> _Activity_
Transcribe, word for word and without additions, each line below from the one containing "Fixpoint strdup_text (s" through the one containing "Definition ast_global_var (name", both ends included.

> _Given data_
(* ===== verification/CcParse.v ===== *)
(** * The parser of the C compiler: apps/cc/ast.c, parser.c

    A tree is a value of [ASTNode], a null pointer [NULL]; the fields a constructor has are
    those the code of ast.c sets.  A parser is the lexer, the current token and the error.
    [Fault] is an access outside of a buffer: in the lexer, for a seventeenth argument or
    parameter, or for a sixty-fifth function.  [Fuel] is shown not to occur. *)

From stdpp Require Import strings.
From S2P Require Import Prelude CString Vfs CcLex.

(** ** Trees (ast.h, ast.c) *)

Inductive ASTNode :=
| NULL
| AST_PROGRAM (children : list ASTNode)
| AST_FUNC_DEF (name : list Z) (params : list (list Z)) (body : ASTNode)
| AST_VAR_DECL (name : list Z) (left : ASTNode)
| AST_ASSIGN (name : option (list Z)) (left right : ASTNode)
| AST_BINARY (op : Z) (left right : ASTNode)
| AST_UNARY (op : Z) (left : ASTNode)
| AST_NUMBER (num_val : Z)
| AST_IDENT (name : list Z)
| AST_STRING (name : list Z)
| AST_RETURN (left : ASTNode)
| AST_IF (cond then_body else_body : ASTNode)
| AST_WHILE (cond body : ASTNode)
| AST_FOR (init cond step body : ASTNode)
| AST_BREAK
| AST_CONTINUE
| AST_BLOCK (children : list ASTNode)
| AST_CALL (name : list Z) (children : list ASTNode)
| AST_EXPR_STMT (left : ASTNode)
| AST_INDEX (left right : ASTNode)
| AST_MEMBER (left : ASTNode) (name : list Z) (op : Z)
| AST_ADDR (left : ASTNode)
| AST_DEREF (left : ASTNode)
| AST_SIZEOF (left : ASTNode)
| AST_GLOBAL_VAR (name : list Z) (left : ASTNode)
| AST_TYPE (type_size : Z).

Definition is_null (n : ASTNode) : bool := match n with NULL => true | _ => false end.

(** [strdup]: the characters before the first zero. *)
Fixpoint strdup_text (s : list Z) : list Z :=
  match s with
  | [] => []
  | c :: s => if c =? 0 then [] else c :: strdup_text s
  end.

Definition ast_number (val : Z) : ASTNode := AST_NUMBER val.
Definition ast_ident (name : list Z) : ASTNode := AST_IDENT (strdup_text name).
Definition ast_string (str : list Z) : ASTNode := AST_STRING (strdup_text str).
Definition ast_binary (op : Z) (left right : ASTNode) : ASTNode := AST_BINARY op left right.
Definition ast_unary (op : Z) (operand : ASTNode) : ASTNode := AST_UNARY op operand.
Definition ast_var_decl (name : list Z) (init : ASTNode) : ASTNode := AST_VAR_DECL (strdup_text name) init.
Definition ast_global_var (name : list Z) (init : ASTNode) : ASTNode := AST_GLOBAL_VAR (strdup_text name) init.
Definition ast_assign (name : list Z) (value : ASTNode) : ASTNode := AST_ASSIGN (Some (strdup_text name)) value NULL.
Definition ast_assign_expr (target value : ASTNode) : ASTNode := AST_ASSIGN None target value.
Definition ast_return (value : ASTNode) : ASTNode := AST_RETURN value.
Definition ast_if (cond then_body else_body : ASTNode) : ASTNode := AST_IF cond then_body else_body.
Definition ast_while (cond body : ASTNode) : ASTNode := AST_WHILE cond body.
Definition ast_for (init cond step body : ASTNode) : ASTNode := AST_FOR init cond step body.
Definition ast_break : ASTNode := AST_BREAK.
Definition ast_continue : ASTNode := AST_CONTINUE.
Definition ast_block : ASTNode := AST_BLOCK [].
Definition ast_block_add (block stmt : ASTNode) : ASTNode :=
  match block with
  | AST_BLOCK children => if (length children <? 64)%nat then AST_BLOCK (children ++ [stmt]) else block
  | _ => block
  end.
Definition ast_call (name : list Z) (args : list ASTNode) : ASTNode := AST_CALL (strdup_text name) args.
Definition ast_func_def (name : list Z) (params : list (list Z)) (body : ASTNode) : ASTNode :=
  AST_FUNC_DEF (strdup_text name) params body.
Definition ast_expr_stmt (expr : ASTNode) : ASTNode := AST_EXPR_STMT expr.
Definition ast_index (array index : ASTNode) : ASTNode := AST_INDEX array index.
Definition ast_member (object : ASTNode) (field : list Z) (op : Z) : ASTNode := AST_MEMBER object (strdup_text field) op.
Definition ast_addr (operand : ASTNode) : ASTNode := AST_ADDR operand.
Definition ast_deref (operand : ASTNode) : ASTNode := AST_DEREF operand.
Definition ast_sizeof (operand : ASTNode) : ASTNode := AST_SIZEOF operand.
Definition ast_type (size : Z) : ASTNode := AST_TYPE size.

> _Your response_
Fixpoint strdup_text (s : list Z) : list Z :=
  match s with
  | [] => []
  | c :: s => if c =? 0 then [] else c :: strdup_text s
  end.

Definition ast_number (val : Z) : ASTNode := AST_NUMBER val.
Definition ast_ident (name : list Z) : ASTNode := AST_IDENT (strdup_text name).
Definition ast_string (str : list Z) : ASTNode := AST_STRING (strdup_text str).
Definition ast_binary (op : Z) (left right : ASTNode) : ASTNode := AST_BINARY op left right.
Definition ast_unary (op : Z) (operand : ASTNode) : ASTNode := AST_UNARY op operand.
Definition ast_var_decl (name : list Z) (init : ASTNode) : ASTNode := AST_VAR_DECL (strdup_text name) init.
Definition ast_global_var (name : list Z) (init : ASTNode) : ASTNode := AST_GLOBAL_VAR (strdup_text name) init.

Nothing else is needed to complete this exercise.